Lemma occupied_entry_planned_witness :
  walk_map Repo.utils Cases.args ["."] None
    Cases.incoming Cases.same_content (Repo.absent "a") Cases.here
  = (Ok (Some [VStr "create-index"; VStr "a"; VStr Inputs.oidA; VStr "100644"]),
     Cases.here).
Proof.
  destruct (occupied_entry_planned Repo.World Repo.utils Cases.args ["."] None
              Cases.incoming Cases.same_content (Repo.absent "a") Cases.here)
    as (r & Hrun & _ & Hblob & _).
  - split; [discriminate | exact I].
  - reflexivity.
  - reflexivity.
  - reflexivity.
  - intros [H _]. discriminate H.
  - rewrite Hrun. f_equal. f_equal.
    apply (proj1 (Hblob eq_refl eq_refl)). split; reflexivity.
Defined.
(** X10: when [SDL_Init] fails, [run] returns within four statements:
    the loop is not entered, the one message
    [('error', "SDL initialization failed: ...")] is queued, and the
    core is left with its run flag [True] and its ROM and handles as
    they were; no other core is touched. *)
Theorem X10_failed_init_is_reported env self s :
  no_fault env (clock s) 2 ->
  ret_SDL_Init env (clock s) <> 0%Z ->
  exists r s',
    EmulatorCore.run env 4 self s = Some (r, s') /\
    queue s' = queue s ++ [("error", "SDL initialization failed: "
                                     +:+ ret_SDL_GetError env (S (clock s)))] /\
    (forall o, heap s !! self = Some o ->
       exists o', heap s' !! self = Some o' /\
                  running o' = true /\
                  rom_data o' = rom_data o /\
                  window o' = window o /\
                  renderer o' = renderer o) /\
    (forall other, other <> self -> heap s' !! other = heap s !! other).
Proof.
  intros Hnf Hrc.
  set (s1 := snd (update_core self (set_running true) s)).
  destruct (init_video_reports_init_failure env s1 self Hnf Hrc) as (s2 & Hr & Hh & Hq).
  unfold EmulatorCore.run. cbn [EmulatorCore.run_from EmulatorCore.run_step].
  fold s1. unfold EmulatorCore.guarded. rewrite Hr.
  cbn [EmulatorCore.run_from EmulatorCore.run_step].
  match goal with |- context [EmulatorCore.shutdown env self ?x] => set (s4 := x) end.
  pose proof (shutdown_keeps_queue env self s4) as Hq5.
  pose proof (shutdown_keeps_heap env self s4) as Hh5.
  assert (Hq4 : queue s4 = queue s ++ [("error", "SDL initialization failed: "
                                     +:+ ret_SDL_GetError env (S (clock s)))]).
  { subst s4. simpl. by rewrite Hq. }
  assert (Hh4 : heap s4 = alter (set_running true) self (heap s)).
  { subst s4. simpl. by rewrite Hh. }
  assert (Hfin : forall s5, queue s5 = queue s4 -> heap s5 = heap s4 ->
    queue s5 = queue s ++ [("error", "SDL initialization failed: "
                                     +:+ ret_SDL_GetError env (S (clock s)))] /\
    (forall o, heap s !! self = Some o ->
       exists o', heap s5 !! self = Some o' /\
                  running o' = true /\
                  rom_data o' = rom_data o /\
                  window o' = window o /\
                  renderer o' = renderer o) /\
    (forall other, other <> self -> heap s5 !! other = heap s !! other)).
  { intros s5 E1 E2. rewrite E1, E2, Hq4, Hh4. split; [reflexivity|]. split.
    - intros o Ho. exists (set_running true o). by rewrite list_lookup_alter_eq, Ho.
    - intros other Hne. by rewrite list_lookup_alter_ne. }
  destruct (EmulatorCore.shutdown env self s4) as [[[]|e'] s5]; simpl in *;
    eexists _, s5; (split; [reflexivity|]); by apply Hfin.
Qed.
(** * Survey builder: the client scripts

    A shallow embedding of the browser scripts of the survey builder
    (static/admin_script.js in its two shapes, and static/survey_script.js)
    as programs in a state-and-exception monad over a small browser model.

    A handler runs against a [Browser] (network, dialogs, console, location)
    paired with the page it is attached to.  The network is an oracle: the
    n-th call of [fetch] receives the outcome [net n], so a handler may in
    principle call [fetch] any number of times and every statement below is
    quantified over every behaviour of the server.

    Modelling decisions, all of them about the browser and none about the
    scripts:
    - a handler runs to completion: an [await] is a sequence point, and the
      interleaving of two handlers between awaits is not represented;
    - a value is what [JSON.parse] can yield, or undefined; a number is a
      double that is an integer, [VNum n] being the double nearest to [n],
      and it prints as JavaScript prints it;
    - an input of the admin page and of the dashboard is a text input, whose
      value holds no line break: a string assigned to it loses them;
    - a string is the sequence of the bytes of its UTF-8 form;
    - [JSON.stringify] of a flat object of strings is kept as the mapping it
      denotes ([JsonBody]), not as text;
    - a survey form holds text, date, checkbox and select controls and a
      submit button, so that every entry of its form data is a string;
    - an element the script dereferences without a test is present in the
      page; an element the script tests against null is an [option]. *)

From stdpp Require Import base strings gmap list pretty.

************

A faithful copy of all the material is the required answer.

WRITTEN RESPONSE >>
Lemma occupied_entry_planned_witness :
  walk_map Repo.utils Cases.args ["."] None
    Cases.incoming Cases.same_content (Repo.absent "a") Cases.here
  = (Ok (Some [VStr "create-index"; VStr "a"; VStr Inputs.oidA; VStr "100644"]),
     Cases.here).
Proof.
  destruct (occupied_entry_planned Repo.World Repo.utils Cases.args ["."] None
              Cases.incoming Cases.same_content (Repo.absent "a") Cases.here)
    as (r & Hrun & _ & Hblob & _).
  - split; [discriminate | exact I].
  - reflexivity.
  - reflexivity.
  - reflexivity.
  - intros [H _]. discriminate H.
  - rewrite Hrun. f_equal. f_equal.
    apply (proj1 (Hblob eq_refl eq_refl)). split; reflexivity.
Defined.
(** X10: when [SDL_Init] fails, [run] returns within four statements:
    the loop is not entered, the one message
    [('error', "SDL initialization failed: ...")] is queued, and the
    core is left with its run flag [True] and its ROM and handles as
    they were; no other core is touched. *)
Theorem X10_failed_init_is_reported env self s :
  no_fault env (clock s) 2 ->
  ret_SDL_Init env (clock s) <> 0%Z ->
  exists r s',
    EmulatorCore.run env 4 self s = Some (r, s') /\
    queue s' = queue s ++ [("error", "SDL initialization failed: "
                                     +:+ ret_SDL_GetError env (S (clock s)))] /\
    (forall o, heap s !! self = Some o ->
       exists o', heap s' !! self = Some o' /\
                  running o' = true /\
                  rom_data o' = rom_data o /\
                  window o' = window o /\
                  renderer o' = renderer o) /\
    (forall other, other <> self -> heap s' !! other = heap s !! other).
Proof.
  intros Hnf Hrc.
  set (s1 := snd (update_core self (set_running true) s)).
  destruct (init_video_reports_init_failure env s1 self Hnf Hrc) as (s2 & Hr & Hh & Hq).
  unfold EmulatorCore.run. cbn [EmulatorCore.run_from EmulatorCore.run_step].
  fold s1. unfold EmulatorCore.guarded. rewrite Hr.
  cbn [EmulatorCore.run_from EmulatorCore.run_step].
  match goal with |- context [EmulatorCore.shutdown env self ?x] => set (s4 := x) end.
  pose proof (shutdown_keeps_queue env self s4) as Hq5.
  pose proof (shutdown_keeps_heap env self s4) as Hh5.
  assert (Hq4 : queue s4 = queue s ++ [("error", "SDL initialization failed: "
                                     +:+ ret_SDL_GetError env (S (clock s)))]).
  { subst s4. simpl. by rewrite Hq. }
  assert (Hh4 : heap s4 = alter (set_running true) self (heap s)).
  { subst s4. simpl. by rewrite Hh. }
  assert (Hfin : forall s5, queue s5 = queue s4 -> heap s5 = heap s4 ->
    queue s5 = queue s ++ [("error", "SDL initialization failed: "
                                     +:+ ret_SDL_GetError env (S (clock s)))] /\
    (forall o, heap s !! self = Some o ->
       exists o', heap s5 !! self = Some o' /\
                  running o' = true /\
                  rom_data o' = rom_data o /\
                  window o' = window o /\
                  renderer o' = renderer o) /\
    (forall other, other <> self -> heap s5 !! other = heap s !! other)).
  { intros s5 E1 E2. rewrite E1, E2, Hq4, Hh4. split; [reflexivity|]. split.
    - intros o Ho. exists (set_running true o). by rewrite list_lookup_alter_eq, Ho.
    - intros other Hne. by rewrite list_lookup_alter_ne. }
  destruct (EmulatorCore.shutdown env self s4) as [[[]|e'] s5]; simpl in *;
    eexists _, s5; (split; [reflexivity|]); by apply Hfin.
Qed.
(** * Survey builder: the client scripts

    A shallow embedding of the browser scripts of the survey builder
    (static/admin_script.js in its two shapes, and static/survey_script.js)
    as programs in a state-and-exception monad over a small browser model.

    A handler runs against a [Browser] (network, dialogs, console, location)
    paired with the page it is attached to.  The network is an oracle: the
    n-th call of [fetch] receives the outcome [net n], so a handler may in
    principle call [fetch] any number of times and every statement below is
    quantified over every behaviour of the server.

    Modelling decisions, all of them about the browser and none about the
    scripts:
    - a handler runs to completion: an [await] is a sequence point, and the
      interleaving of two handlers between awaits is not represented;
    - a value is what [JSON.parse] can yield, or undefined; a number is a
      double that is an integer, [VNum n] being the double nearest to [n],
      and it prints as JavaScript prints it;
    - an input of the admin page and of the dashboard is a text input, whose
      value holds no line break: a string assigned to it loses them;
    - a string is the sequence of the bytes of its UTF-8 form;
    - [JSON.stringify] of a flat object of strings is kept as the mapping it
      denotes ([JsonBody]), not as text;
    - a survey form holds text, date, checkbox and select controls and a
      submit button, so that every entry of its form data is a string;
    - an element the script dereferences without a test is present in the
      page; an element the script tests against null is an [option]. *)

From stdpp Require Import base strings gmap list pretty.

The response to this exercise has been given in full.